Les algos à clé publique, même avec beaucup de bits (et surtout ces clés là, supposées fortes) peuvent très bien utiliser 3 clés différentes et pas seulement deux; avec l’algo RSA, les deux clés normales sont deux nombres: la clé publique est le produit des deux, une clé est détenue par le propriétaire qui peut décrypter le message encodé par la clé publique; mais avec 3 nombres ça marche aussi (tout dépend de la façon dont on crée la fonction “produit”: la clé privée peut être en fait le produit de deux nombres, dont un est détenu par le fabriquant… résultat un backdoor.



Il y a d’autres techniques encore dans la génération des clés privées qui ne sont pas si aléatoires qu’on le voudrait. L’algo RSA d’ailleurs (dans sa forme publiée) ne cherche même pas à assurer que les deux nombres sont premiers, juste qu’ils ont une FORTE probabilité de l’être.
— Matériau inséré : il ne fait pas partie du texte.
(** The object after its constructor: the member initializers of the
    class.  [transposition_range] and [delayBufferSize] have none, so
    their values are arbitrary; the two buffers have no channel. *)
Definition constructed (tr ds : Z) : state :=
  mkState [0; 0] 0 0 0 44100 0 0 tr ds [] [].

Definition initialize (st : state) (SamplesPerBlockExpected : Z)
    (SampleRate : R) : state :=
  let tr := truncate (TP_RANGE * SampleRate) in
  let ds := (SamplesPerBlockExpected + tr)%Z in
  mkState (sinePhase st) (sinefrequency st) (flangerDepth st)
    (feedbackLevel st) (sampleRate st) (delayBufferWritePosition st)
    (feedbackBufferWritePosition st) tr ds (cleared 2 ds) (cleared 2 ds).

Definition fillDelaybuffer (st : state) (bufferLength channel
    delayBufferLength : Z) (bufferData : list R) (dataOff : Z) (gain : R)
  : result state :=
  b <- fill_ring (delayBuffer st) (delayBufferWritePosition st)
         bufferLength channel delayBufferLength bufferData dataOff gain ;;
  Ok (with_delayBuffer st b).

Definition lfo_sinewave (st : state) (maxDelayInSamples channel : Z)
  : result (state * R) :=
  p <- zget (sinePhase st) channel ;;
  inc <- fdiv (sinefrequency st) (sampleRate st) ;;
  ph1 <- zset (sinePhase st) channel (p + inc) ;;
  ph2 <- (if Rge_dec (p + inc) 1 then zset ph1 channel (p + inc - 1)
          else Ok ph1) ;;
  q <- zget ph2 channel ;;
  Ok (with_sinePhase st ph2,
      IZR (Z.quot maxDelayInSamples 2) * (sin (2 * PI * q) + 1)).
(** * CubeIsoFinder: a shallow embedding of [cube_parser.cpp]

    The C++ sources work on [double], [int] and [size_t].  In this
    development

    - the numeric functions are given twice.  In the main model a [double]
      is an exact rational ([Q]): sums, products and quotients are exact,
      and there is no rounding, overflow, underflow or NaN.  The general
      laws are proved on this model; where a law depends on the absence of
      overflow or underflow, its statement carries a bound on the grid that
      keeps the binary64 computation inside the range of [double].  In the
      module [Binary64] the same functions are written on the primitive
      binary64 floats, operation for operation; they are run on concrete
      inputs, among them the inputs where rounding or overflow makes the
      program depart from the exact laws, and [detectAngstrom] with its
      [std::sqrt] lives there;
    - [std::sort] is an insertion sort driven by the same comparator; the
      order it gives to elements that compare equal is one of the orders
      [std::sort] may give;
    - an [int] is a [Z] inside the 32-bit two's-complement range;
    - a [size_t] is a [Z] reduced modulo [2^64];
    - a thrown [std::runtime_error] is a value of type [error], and a
      function that may throw returns a [result].  Exceptions of the
      allocator ([std::length_error], [std::bad_alloc]) are outside the
      model. *)

From Stdlib Require Import List Bool Arith ZArith QArith Lia Lqa.
From Stdlib Require Import Ascii String Permutation Sorted.
From Stdlib Require Import DecimalString Qabs PrimFloat.
Import ListNotations.

Local Open Scope Q_scope.

(* ================================================================== *)
(** * Part I: definitions *)
(* ================================================================== *)

(** ** Errors and results *)

(** The exceptions of the program, one constructor per [throw] site. *)
Inductive error : Type :=
| IOError (filename : string)
| ParseError_AtomsOrigin
| ParseError_Axis (i : nat)
| CountMismatchError (actual expected : Z)
| NoMatchingSignError
| NoMatchingPointsError
| ZeroTotalError_Density
| ZeroTotalError_Orbital.

Inductive result (A : Type) : Type :=
| Ok (a : A)
| Err (e : error).
Arguments Ok {A} a.
Arguments Err {A} e.

Definition bind {A B : Type} (r : result A) (k : A -> result B) : result B :=
  match r with
  | Ok a => k a
  | Err e => Err e
  end.

Definition result_map {A B : Type} (f : A -> B) (r : result A) : result B :=
  bind r (fun a => Ok (f a)).

Notation "x <- r ;; k" := (bind r (fun x => k))
  (at level 61, r at next level, right associativity).

(** ** Comparisons on [double] *)

Definition Qltb (x y : Q) : bool := negb (Qle_bool y x).
Definition Qgtb (x y : Q) : bool := Qltb y x.
Definition Qleb (x y : Q) : bool := Qle_bool x y.
Definition Qgeb (x y : Q) : bool := Qle_bool y x.

(** ** [std::sort]

    [std::sort(first, last, comp)] is modelled by insertion sort driven by
    the comparator alone.  The standard leaves the relative order of
    equivalent elements unspecified; the model keeps their input order. *)
Section Sort.
Context {A : Type}.
Variable comp : A -> A -> bool.

Fixpoint insert_by (x : A) (l : list A) : list A :=
  match l with
  | [] => [x]
  | y :: t => if comp y x then y :: insert_by x t else x :: y :: t
  end.

Definition sort_by (l : list A) : list A :=
  fold_right insert_by [] l.

(** [before x y]: the comparator does not put [y] strictly before [x]. *)
Definition before (x y : A) : Prop := comp y x = false.
End Sort.
(** * Airline analytics dashboard: the client-side pipeline of [frontend/app.js]

    A shallow embedding of the JavaScript of [frontend/app.js]: sample data
    generation, aggregation, ranking, CSV export and the two remote loads,
    followed by the properties its specification states about them. *)

From Stdlib Require Import ZArith QArith Qround Lia.
From Stdlib Require Import Reals Qreals Lra Lqa.
From Stdlib Require Import Ascii DecimalString.
From stdpp Require Import base option list strings gmap sorting.

Local Open Scope string_scope.
Local Open Scope Z_scope.
Local Open Scope list_scope.

(** ** JavaScript values

    The values that flow through the modelled code: [undefined], strings,
    integer numbers and [NaN] (every number the code stores in a flight
    record is an integer; fractional numbers appear only inside arithmetic
    and are treated where they occur). *)

Inductive JsVal : Type :=
  | JUndef
  | JStr (s : string)
  | JNum (n : Z)
  | JNaN.

#[global] Instance JsVal_eq_dec : EqDecision JsVal.
Proof. solve_decision. Defined.

(** Number::toString for integers. *)
Definition num_to_string (n : Z) : string :=
  NilZero.string_of_int (Z.to_int n).

(** ToString. *)
Definition ToString (v : JsVal) : string :=
  match v with
  | JUndef => "undefined"
  | JStr s => s
  | JNum n => num_to_string n
  | JNaN => "NaN"
  end.

(** ToBoolean: [undefined], [""], [0] and [NaN] are falsy. *)
Definition truthy (v : JsVal) : bool :=
  match v with
  | JUndef => false
  | JStr s => negb (String.eqb s "")
  | JNum n => negb (Z.eqb n 0)
  | JNaN => false
  end.

(** [a + b]: concatenation as soon as one operand is a string, addition of
    numbers otherwise ([undefined] converts to [NaN]). *)
Definition js_add (a b : JsVal) : JsVal :=
  match a, b with
  | JStr _, _ | _, JStr _ => JStr (ToString a +:+ ToString b)
  | JNum x, JNum y => JNum (x + y)
  | _, _ => JNaN
  end.

(** [a || b] on two numbers. *)
Definition num_or (a b : Z) : Z := if Z.eqb a 0 then b else a.

(** An object literal or a parsed JSON object: its own properties. Reading a
    property that is absent yields [undefined]. *)
Abbreviation JsObj := (gmap string JsVal).

Definition prop (o : JsObj) (k : string) : JsVal := default JUndef (o !! k).

(** [Array.prototype.join]: [undefined] elements are rendered as the empty
    string, every other element by ToString. *)
Definition join_elem (v : JsVal) : string :=
  match v with
  | JUndef => ""
  | _ => ToString v
  end.

Fixpoint join (sep : string) (l : list string) : string :=
  match l with
  | [] => ""
  | [x] => x
  | x :: r => x +:+ sep +:+ join sep r
  end.

Definition LF : string := String (Ascii.ascii_of_nat 10) EmptyString.

(** ** CSV export: [convertToCSV] *)

Definition csv_headers : list string :=
  ["Flight Number"; "Airline"; "Route"; "Departure"; "Arrival"; "Price"; "Status"].

Definition csv_row (flight : JsObj) : string :=
  join "," (join_elem <$>
    [ prop flight "flight_number";
      prop flight "airline";
      prop flight "route";
      prop flight "departure_time";
      prop flight "arrival_time";
      prop flight "price";
      prop flight "status" ]).

Definition convertToCSV (data : list JsObj) : string :=
  join LF (join "," csv_headers :: (csv_row <$> data)).

(** ** String helpers used by the generator *)

(** [s.split(' ')[0]]: the part of [s] before its first space. *)
Fixpoint first_word (s : string) : string :=
  match s with
  | EmptyString => EmptyString
  | String c r => if Ascii.eqb c " "%char then EmptyString else String c (first_word r)
  end.

(** [s.substring(0, n)]. *)
Fixpoint substring0 (n : nat) (s : string) : string :=
  match n, s with
  | S n', String c r => String c (substring0 n' r)
  | _, _ => EmptyString
  end.

Definition upper_char (c : Ascii.ascii) : Ascii.ascii :=
  let n := Ascii.nat_of_ascii c in
  if (97 <=? n)%nat && (n <=? 122)%nat then Ascii.ascii_of_nat (n - 32) else c.

(** [s.toUpperCase()] on ASCII text. *)
Fixpoint toUpperCase (s : string) : string :=
  match s with
  | EmptyString => EmptyString
  | String c r => String (upper_char c) (toUpperCase r)
  end.

(** [s.padStart(2, '0')]. *)
Definition padStart2 (s : string) : string :=
  match String.length s with
  | O => "00"
  | S O => "0" +:+ s
  | _ => s
  end.

(** [a[i]] on an array of strings: [undefined] outside the array. *)
Definition at_index (a : list string) (i : Z) : JsVal :=
  if Z.ltb i 0 then JUndef
  else match a !! Z.to_nat i with
       | Some s => JStr s
       | None => JUndef
       end.

(** ** Numeric strings *)

Definition digit_of (c : Ascii.ascii) : option Z :=
  let n := Ascii.nat_of_ascii c in
  if (48 <=? n)%nat && (n <=? 57)%nat then Some (Z.of_nat (n - 48)) else None.

(** The value of [s] when it consists of decimal digits only. *)
Fixpoint all_digits (acc : Z) (s : string) : option Z :=
  match s with
  | EmptyString => Some acc
  | String c r =>
      match digit_of c with
      | Some d => all_digits (10 * acc + d) r
      | None => None
      end
  end.

(** The value of the longest prefix of decimal digits of [s]; [None] when
    [s] does not start with a digit. *)
Fixpoint leading_digits (acc : option Z) (s : string) : option Z :=
  match s with
  | EmptyString => acc
  | String c r =>
      match digit_of c with
      | Some d => leading_digits (Some (10 * default 0 acc + d)) r
      | None => acc
      end
  end.

(** [parseInt(s)] for a string without leading blanks or radix prefix (the
    values of the limit select are such): an optional sign and the leading
    decimal digits; [None] is [NaN]. *)
Definition parseInt (s : string) : option Z :=
  match s with
  | String "-" r => Z.opp <$> leading_digits None r
  | String "+" r => leading_digits None r
  | _ => leading_digits None s
  end.

(** [a.slice(0, e)] where [e] is a number or [NaN]: [NaN] counts as 0 and
    a negative end counts from the end of the array. *)
Definition slice0 {A} (a : list A) (e : option Z) : list A :=
  match e with
  | None => []
  | Some n =>
      if Z.ltb n 0 then take (Z.to_nat (Z.of_nat (length a) + n)) a
      else take (Z.to_nat n) a
  end.

(** ** Objects used as dictionaries

    [routeData], [airlineData] and [routeStats] are plain objects keyed by
    strings. A dictionary lists the own properties in the order of their
    creation; assigning to an existing key keeps its place. Keys are taken
    not to name a member of [Object.prototype]. *)

Abbreviation Dict V := (list (string * V)).

Fixpoint dict_get {V} (d : Dict V) (k : string) : option V :=
  match d with
  | [] => None
  | (k', v) :: r => if String.eqb k' k then Some v else dict_get r k
  end.

Fixpoint dict_set {V} (d : Dict V) (k : string) (v : V) : Dict V :=
  match d with
  | [] => [(k, v)]
  | (k', v') :: r => if String.eqb k' k then (k', v) :: r else (k', v') :: dict_set r k v
  end.

(** A property key is an array index when it is the canonical decimal
    spelling of an integer between 0 and 2^32 - 2. *)
Definition array_index (k : string) : option Z :=
  match k with
  | EmptyString => None
  | _ =>
      match all_digits 0 k with
      | Some n =>
          if String.eqb (num_to_string n) k && Z.leb n 4294967294 then Some n else None
      | None => None
      end
  end.

(** [a.sort(cmp)]: the sort is stable, so each element is placed before the
    first later element that it does not have to follow. *)
Fixpoint sort_insert {A} (cmp : A -> A -> Z) (x : A) (l : list A) : list A :=
  match l with
  | [] => [x]
  | y :: r => if Z.ltb 0 (cmp x y) then y :: sort_insert cmp x r else x :: y :: r
  end.

Definition js_sort {A} (cmp : A -> A -> Z) (l : list A) : list A :=
  foldr (sort_insert cmp) [] l.

(** The own properties whose key is an array index, with the index. *)
Definition indexed {V} (d : Dict V) : list (Z * (string * V)) :=
  omap (fun e => (fun i => (i, e)) <$> array_index (fst e)) d.

(** [Object.entries(d)]: the properties whose key is an array index come
    first, in ascending numeric order; the others follow in the order of
    their creation. *)
Definition entries {V} (d : Dict V) : list (string * V) :=
  (snd <$> js_sort (fun a b => fst a - fst b) (indexed d))
  ++ filter (fun e => array_index (fst e) = None) d.

(** ToPropertyKey of a flight's field. *)
Definition key_of (field : string) (flight : JsObj) : string :=
  ToString (prop flight field).

(** [forEach(flight => { d[flight.f] = (d[flight.f] || 0) + 1 })]. *)
Definition count_step (field : string) (d : Dict Z) (flight : JsObj) : Dict Z :=
  let k := key_of field flight in
  dict_set d k (num_or (default 0 (dict_get d k)) 0 + 1).

Definition count_by (field : string) (flights : list JsObj) : Dict Z :=
  foldl (count_step field) [] flights.

(** [Object.entries(d).sort(([,a], [,b]) => b - a).slice(0, n)]. *)
Definition top_counts (n : nat) (d : Dict Z) : list (string * Z) :=
  take n (js_sort (fun a b => snd b - snd a) (entries d)).

(** The per-route statistics of the top-routes panel. *)
Record RouteStat : Type := mkRouteStat {
  rs_count : Z;
  rs_totalPrice : JsVal;
  rs_flights : list JsObj
}.

Definition stats_step (d : Dict RouteStat) (flight : JsObj) : Dict RouteStat :=
  let k := key_of "route" flight in
  let d1 := match dict_get d k with
            | Some _ => d
            | None => dict_set d k (mkRouteStat 0 (JNum 0) [])
            end in
  match dict_get d1 k with
  | Some st =>
      dict_set d1 k
        (mkRouteStat (rs_count st + 1)
                     (js_add (rs_totalPrice st) (prop flight "price"))
                     (rs_flights st ++ [flight]))
  | None => d1
  end.

Definition route_stats (flights : list JsObj) : Dict RouteStat :=
  foldl stats_step [] flights.
(** * zane-ops/cdn: the anonymised ping pipeline of the Cloudflare worker

    A shallow embedding of [src/index.ts] (the current revision of the worker,
    the first of the revisions kept in that file) and the properties of its
    identity hasher, visitor registry, ping throttle and aggregation
    endpoints.

    Conventions of the embedding.
    - A JavaScript string is a Rocq [string] holding the UTF-8 encoding of its
      text.  Every string the worker receives (header values, URL search
      parameters, the configured pepper) is well-formed Unicode, so
      [TextEncoder.encode] is the passage from the string to its bytes.
    - A JavaScript number that holds an integer is a [Z]; [NaN] is the [None]
      of an [option Z].  The worker's quotients are exact rationals ([Q]).
      IEEE doubles agree with this on integers below [2^53].
    - An instant is a time value: milliseconds since the epoch, as [Z].
    - The D1 database is an explicit state ([db]) threaded through the
      handlers by a small state monad. *)

From Stdlib Require Import ZArith NArith QArith Qround Lia List Bool.
From Stdlib Require Import String Ascii HexadecimalString DecimalString.
From Stdlib Require Import Strings.Byte.
From Stdlib Require Import Sorting.Sorted Sorting.Permutation.
From Stdlib Require DecimalN.
Import ListNotations.
(** * Expect-CT Lite: the CT admission policy of [client.c]

    A shallow embedding of the functions of [client.c]: the two that carry
    the policy, [on_ct_validation] and [configure_ct_lite_enforcement], and
    [main], which sets up the connection around them; together with the
    part of the OpenSSL interface they call, and the properties proved over
    that embedding.

    Conventions.
    - A C [int] is a [Z].  The loop index grows only under the test
      [i < num_sct], and Lemma [classify_loop_int_range] shows that the
      counter of CA-signed SCTs ends between [0] and [num_sct], itself an
      [int] returned by [sk_SCT_num]: no [int] operation of
      [on_ct_validation] leaves the range of [int].
    - What the function writes to [stderr], directly or through the BIO it
      opens on [stderr], is the chronological list of [event]s of its result.
    - [assert] is active ([CFLAGS] of the Makefile do not define [NDEBUG]): a
      failed assertion ends the evaluation without a verdict. *)

From Stdlib Require Import ZArith String Ascii List Bool Lia Permutation.
Import ListNotations.
Open Scope Z_scope.

(** ** The OpenSSL interface used by the policy

    These are not functions of this repository: each definition follows the
    behaviour OpenSSL documents for the call ([<openssl/ct.h>],
    [<openssl/safestack.h>], [<openssl/bio.h>]). *)
Module OpenSSL.

(** [sct_source_t]: a C enumeration, so any [int] can reach the [switch]. *)
Definition sct_source_t : Type := Z.
Definition SCT_SOURCE_UNKNOWN : sct_source_t := 0.
Definition SCT_SOURCE_TLS_EXTENSION : sct_source_t := 1.
Definition SCT_SOURCE_X509V3_EXTENSION : sct_source_t := 2.
Definition SCT_SOURCE_OCSP_STAPLED_RESPONSE : sct_source_t := 3.

(** An SCT: the delivery channel, and the payload the policy only prints. *)
Record SCT : Type := mkSCT {
  sct_log_id : list Byte.byte;
  sct_timestamp : Z;
  sct_signature : list Byte.byte;
  sct_source : sct_source_t
}.

Definition SCT_get_source (sct : SCT) : sct_source_t := sct_source sct.

(** [STACK_OF(SCT)]: an array of [SCT *], each of which may be [NULL];
    the argument of the callback is a pointer to it, [None] for [NULL]. *)
Definition STACK_OF_SCT : Type := list (option SCT).

(** [sk_SCT_num]: the number of elements, or [-1] for a [NULL] stack. *)
Definition sk_SCT_num (sk : option STACK_OF_SCT) : Z :=
  match sk with
  | None => -1
  | Some elts => Z.of_nat (List.length elts)
  end.

(** [sk_SCT_value]: the element at [idx], [NULL] when the stack is [NULL]
    or [idx] is out of range. *)
Definition sk_SCT_value (sk : option STACK_OF_SCT) (idx : Z) : option SCT :=
  match sk with
  | None => None
  | Some elts =>
      if (idx <? 0) || (Z.of_nat (List.length elts) <=? idx) then None
      else nth (Z.to_nat idx) elts None
  end.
Produire une paire de nombres premiers très longs est très couteux en calcul et factoriser la clé privée l’est tout autant: les clés privées de 1024 bits ne sont pas réellement aléatoires et ce ne sont pas les matériels qui les génère directement: ils créent eux aussi des clés dérivées.



Apple ne veut pas le dire mais son algo doit certainement ne pas utiliser les clés au hasard (et Apple s’en sert pour arriver à bloquer des iPhones volés même quand ils ont été “complètement” effacés logiciellement).



Les appareils militaires en revanche utilisent leurs propres générateurs de clés aléatoire avec des matériels bien plus sophistiqués (au résultat réellement imprédictibles) tels que des mesures d’effets quantiques. On n’a pas ça dans nos matériels grand public, même si on en a des versions limitées tels que les capteurs de température ou de bruit électronique (mais à la résolution très limitée). Pour faire des clés privées avec nos matériels ils faut combiner un très grand nombre de sources matérielles aléatoire, un nombre tellement grand que cela demanderait un temps énorme à les obtenir en nombre suffisant, peut-être même plsu que la dure de vie du matériel.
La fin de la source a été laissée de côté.